Real madrid wehrt sich: konzertstreit zieht weiter – vergleich mit atlético?

Madrid – Der FC Real Madrid hat mit einer scharfen Erklärung auf die Entscheidung des spanischen Supreme Court reagiert, die den Klageweg der Anwohner gegen die Konzerte im Estadio Santiago Bernabéu nicht sofort beendet. Während die Anwohner eine Gerichtsverhandlung fordern, betont der Verein, dass es sich um eine rein prozessuale Angelegenheit handelt und nicht um eine Bewertung der Rechtmäßigkeit der bisherigen Veranstaltungen.

Einigung im supreme court – aber der kampf ist noch nicht vorbei

Einigung im supreme court – aber der kampf ist noch nicht vorbei

Der Supreme Court hat zwar die Berufung des Real Madrid gegen ein Urteil des Obersten Gerichtshofs von Madrid abgewiesen, doch das bedeutet keineswegs, dass die Konzerte im Bernabéu verboten sind. Vielmehr wird das Verfahren nun beim zuständigen Gericht fortgesetzt, ohne dass dies eine Vorverurteilung darstellt. „Es gibt derzeit keine gerichtliche Entscheidung, die besagt, dass die Konzerte im Estadio Santiago Bernabéu gegen städtebauliche Vorschriften oder geltende Lizenzen verstoßen“, stellte der Verein in seiner Erklärung klar. Dies ist eine direkte Antwort auf die zahlreichen Medienberichte, die nach der Entscheidung des Supreme Court eine solche Schlussfolgerung zogen.

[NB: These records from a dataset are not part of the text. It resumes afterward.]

(* ===== verification/Effects.v ===== *)
(** * Handlers that write to the API server

    A controller's handler makes a sequence of writes, each of which the API
    server may refuse, and may panic or return an error on the way.  [eff W E A]
    is the writes made, in order, with the result. *)

From S2P Require Import Prelude.

Definition eff (W E A : Type) : Type := go (list W * result E A).

Section eff.
Context {W E : Type}.

#[export] Instance eff_ret : MRet (eff W E) := fun A a => Ret ([], Ok a).
#[export] Instance eff_bind : MBind (eff W E) := fun A B f m =>
  match m with
  | Panic => Panic
  | Ret (ws, Err e) => Ret (ws, Err e)
  | Ret (ws, Ok a) =>
    match f a with
    | Panic => Panic
    | Ret (ws', r) => Ret (ws ++ ws', r)
    end
  end.

Definition fail {A} (e : E) : eff W E A := Ret ([], Err e).

(** A computation that only reads. *)
Definition from_result {A} (r : result E A) : eff W E A := Ret ([], r).
Definition from_go {A} (m : go A) : eff W E A :=
  match m with Ret a => Ret ([], Ok a) | Panic => Panic end.

(** A write with the server's answer. *)
Definition write {A} (answer : W → result E A) (w : W) : eff W E A := Ret ([w], answer w).

(** The writes a handler made, if it did not panic. *)
Definition writes {A} (m : eff W E A) : list W :=
  match m with Ret (ws, _) => ws | Panic => [] end.

(** Every write of the handler satisfies [P], and so does its result [Q]. *)
Definition all_writes {A} (P : W → Prop) (Q : A → Prop) (m : eff W E A) : Prop :=
  match m with
  | Panic => True
  | Ret (ws, r) => Forall P ws ∧ match r with Ok a => Q a | Err _ => True end
  end.

Lemma eff_bind_Ret {A B} (m : eff W E A) (f : A → eff W E B) ws r :
  (m ≫= f) = Ret (ws, r) ↔
  (∃ e, m = Ret (ws, Err e) ∧ r = Err e) ∨
  (∃ ws1 ws2 a, m = Ret (ws1, Ok a) ∧ f a = Ret (ws2, r) ∧ ws = ws1 ++ ws2).
Proof.
  unfold mbind, eff_bind. split.
  - destruct m as [[ws1 [a|e]]|]; [|intros [= <- <-]; eauto|done].
    destruct (f a) as [[ws2 r2]|] eqn:Hf; [|done]. intros [= <- <-]. right. by exists ws1, ws2, a.
  - intros [(e & -> & ->)|(ws1 & ws2 & a & -> & -> & ->)]; done.
Qed.

Lemma all_writes_ret {A} P (Q : A → Prop) a : Q a → all_writes P Q (mret a).
Proof. by split. Qed.

Lemma all_writes_fail {A} P (Q : A → Prop) e : all_writes P Q (fail e).
Proof. by split. Qed.

Lemma all_writes_bind {A B} P (Q : A → Prop) (R : B → Prop) (m : eff W E A) (f : A → eff W E B) :
  all_writes P Q m → (∀ a, Q a → all_writes P R (f a)) → all_writes P R (m ≫= f).
Proof.
  unfold mbind, eff_bind. destruct m as [[ws [a|e]]|]; simpl; [|done..].
  intros [Hws Ha] Hf. specialize (Hf a Ha). destruct (f a) as [[ws' r]|]; [|done].
  simpl in *. rewrite Forall_app. naive_solver.
Qed.

Lemma all_writes_write {A} (P : W → Prop) (answer : W → result E A) w : P w → all_writes P (fun _ => True) (write answer w).
Proof. intros Hw. split; [by apply Forall_singleton|by destruct (answer w)]. Qed.

Lemma all_writes_from_go {A} P (m : go A) : all_writes P (fun a => m = Ret a) (from_go m).
Proof. by destruct m. Qed.

Lemma all_writes_from_result {A} P (r : result E A) : all_writes P (fun a => r = Ok a) (from_result r).
Proof. by destruct r. Qed.
End eff.

#[export] Hint Resolve all_writes_ret all_writes_fail all_writes_write : erie.
(* ===== verification/Util.v ===== *)
(** * Small helpers ([pkg/util/util.go], [pkg/util/signal.go], [pkg/kube/k8s.go])

    The FNV-1a hash of [hash/fnv] and the hexadecimal strings made from it and
    from random bytes. *)

From S2P Require Import Prelude GoLib.
From Stdlib Require Import Ascii.

(** ** FNV-1a, 32 bits ([hash/fnv]) *)

Definition fnv_offset32 : Z := 2166136261.
Definition fnv_prime32 : Z := 16777619.

Definition fnv_byte (hash : Z) (c : ascii) : Z :=
  Z.modulo (Z.lxor hash (Z.of_nat (nat_of_ascii c)) * fnv_prime32) (2 ^ 32).

Fixpoint fnv_write (s : string) (hash : Z) : Z :=
  match s with
  | EmptyString => hash
  | String c s => fnv_write s (fnv_byte hash c)
  end.

(** [Sum(nil)]: the hash, big end first. *)
Definition fnv_sum (hash : Z) : list Z :=
  [Z.land (Z.shiftr hash 24) 255; Z.land (Z.shiftr hash 16) 255; Z.land (Z.shiftr hash 8) 255; Z.land hash 255].

(** [fmt.Sprintf("%x", b)] of a slice of bytes. *)
Fixpoint hex_bytes (b : list Z) : string :=
  match b with
  | [] => ""
  | x :: b => hex_byte x +:+ hex_bytes b
  end.

Definition HashFNV (s : string) : string := hex_bytes (fnv_sum (fnv_write s fnv_offset32)).

(** [sum] is [sha256.Sum256]. *)
Definition Hash (sum : string → list Z) (data : string) : string := hex_bytes (sum data).

(** [b] are the eight bytes that were read; a slice beyond the end panics. *)
Definition GenerateRandom (b : list Z) (n : Z) : go string :=
  let s := hex_bytes b in
  if (n <? 0)%Z || (Z.of_nat (String.length s) <? n)%Z then Panic
  else Ret (String.substring 0 (Z.to_nat n) s).

(** ** Properties *)

Definition is_byte (x : Z) : Prop := (0 <= x < 256)%Z.

Lemma length_hex_char z : (0 <= z < 16)%Z → String.length (hex_char z) = 1%nat.
Proof.
  intros Hz. unfold hex_char. assert (Hn : (Z.to_nat z < 16)%nat) by lia.
  clear Hz. revert Hn. generalize (Z.to_nat z) as n. intros n Hn.
  do 16 (destruct n as [|n]; [done|]). lia.
Qed.

Lemma length_hex_bytes b : Forall is_byte b → String.length (hex_bytes b) = (2 * length b)%nat.
Proof.
  unfold is_byte. induction 1 as [|x b Hx Hb IH]; [done|]. cbn [hex_bytes length]. unfold hex_byte.
  rewrite !length_sapp, IH, !length_hex_char; [lia|by apply Z.mod_pos_bound|].
  split; [apply Z.div_pos; lia|apply Z.div_lt_upper_bound; lia].
Qed.

Lemma fnv_sum_bytes hash : Forall is_byte (fnv_sum hash).
Proof.
  unfold fnv_sum, is_byte. repeat constructor; rewrite (Z.land_ones _ 8) by lia; apply Z.mod_pos_bound; lia.
Qed.

Lemma length_substring_0 n s : (n ≤ String.length s)%nat → String.length (String.substring 0 n s) = n.
Proof. revert n. induction s as [|c s IH]; intros [|n] Hn; simpl in *; try lia. by rewrite IH by lia. Qed.

(** The hash of a string stays within 32 bits. *)
Lemma fnv_write_range s hash : (0 <= hash < 2 ^ 32)%Z → (0 <= fnv_write s hash < 2 ^ 32)%Z.
Proof.
  revert hash. induction s as [|c s IH]; intros hash Hh; [done|]. apply IH.
  unfold fnv_byte. apply Z.mod_pos_bound. lia.
Qed.

(** The hash determines the eight digits and the digits the hash: the bytes printed
    add up to the hash again. *)
Lemma fnv_sum_value hash : (0 <= hash < 2 ^ 32)%Z →
  foldl (fun acc x => acc * 256 + x)%Z 0%Z (fnv_sum hash) = hash.
Proof.
  intros Hh. unfold fnv_sum. cbn [foldl].
  rewrite !(Z.land_ones _ 8) by lia. rewrite !Z.shiftr_div_pow2 by lia.
  change (2 ^ 24)%Z with 16777216%Z. change (2 ^ 16)%Z with 65536%Z. change (2 ^ 8)%Z with 256%Z.
  change (2 ^ 32)%Z with 4294967296%Z in Hh. Z.div_mod_to_equations. lia.
Qed.

Theorem HashFNV_shape s :
  String.length (HashFNV s) = 8%nat ∧
  ∃ bytes, HashFNV s = hex_bytes bytes ∧ length bytes = 4%nat ∧
    foldl (fun acc x => acc * 256 + x)%Z 0%Z bytes = fnv_write s fnv_offset32.
Proof.
  unfold HashFNV. split; [rewrite length_hex_bytes; [done|apply fnv_sum_bytes]|]. eexists. split_and!; [done|done|].
  by apply fnv_sum_value, fnv_write_range.
Qed.

(** Random strings have at most sixteen digits; asking for more panics. *)
Theorem GenerateRandom_length b n :
  length b = 8%nat → Forall is_byte b →
  match GenerateRandom b n with
  | Ret s => Z.of_nat (String.length s) = n ∧ (0 <= n <= 16)%Z
  | Panic => (n < 0 ∨ 16 < n)%Z
  end.
Proof.
  intros Hb Hbytes. unfold GenerateRandom. rewrite length_hex_bytes, Hb by done.
  destruct (Z.ltb_spec n 0) as [Hn|Hn]; cbn [orb]; [by left|]. destruct (Z.ltb_spec (Z.of_nat (2 * 8)) n) as [Hgt|Hle];
    [right; lia|].
  split; [|lia]. rewrite length_substring_0; [lia|]. rewrite length_hex_bytes, Hb by done. lia.
Qed.

(** Published test values of FNV-1a. *)
Example fnv_empty : HashFNV "" = "811c9dc5".
Proof. reflexivity. Qed.
Example fnv_a : HashFNV "a" = "e40c292c".
Proof. reflexivity. Qed.
Example fnv_foobar : HashFNV "foobar" = "bf9cf968".
Proof. reflexivity. Qed.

Doch das ist noch nicht alles: Der Verein nutzte die Gelegenheit, um einen interessanten Vergleich anzustellen. Der FC Real Madrid betonte, dass die Durchführung von Konzerten im Bernabéu denselben Genehmigungs- und Kontrollprozess unterliege wie in anderen großen Sportstätten, „wie beispielsweise im Estadio Metropolitano, wo derzeit ebenfalls Konzerte stattfinden“. Diese unerwartete Erwähnung des Erzrivalen Atlético de Madrid wirft Fragen auf und deutet an, dass der Verein sich in einer komfortablen Position sieht, da er argumentiert, dass die gleichen Regeln für beide Vereine gelten.

Die Anwohner hingegen bleiben hartnäckig und argumentieren, dass die Lizenzen und die städtebauliche Planung des Stadions keine Veranstaltungen dieser Art abdecken. Ihr Anliegen wird nun vom Gerichtsbezirk 31 von Madrid geprüft, wo die Frage, ob die Konzerte mit den geltenden Vorschriften vereinbar sind, im Detail untersucht wird. Es bleibt abzuwarten, wie sich diese Auseinandersetzung weiterentwickelt und welche Auswirkungen sie auf die zukünftige Nutzung des Bernabéus haben wird.

Die Entscheidung des Supreme Court mag für viele wie ein Rückschlag für den FC Real Madrid erscheinen, doch der Verein zeigt sich zuversichtlich und setzt auf eine positive Entwicklung im weiteren Verlauf des Verfahrens. Die Geschichte wird sich zweifellos weiterentwickeln, und die Fußballwelt wird gespannt verfolgen, wie sich dieser ungewöhnliche Rechtsstreit entwickelt. Ein Faktum ist jedoch unbestreitbar: Der Bernabéu ist mehr als nur ein Fußballstadion – er ist ein kultureller Hotspot, der für Aufsehen und Kontroversen sorgt.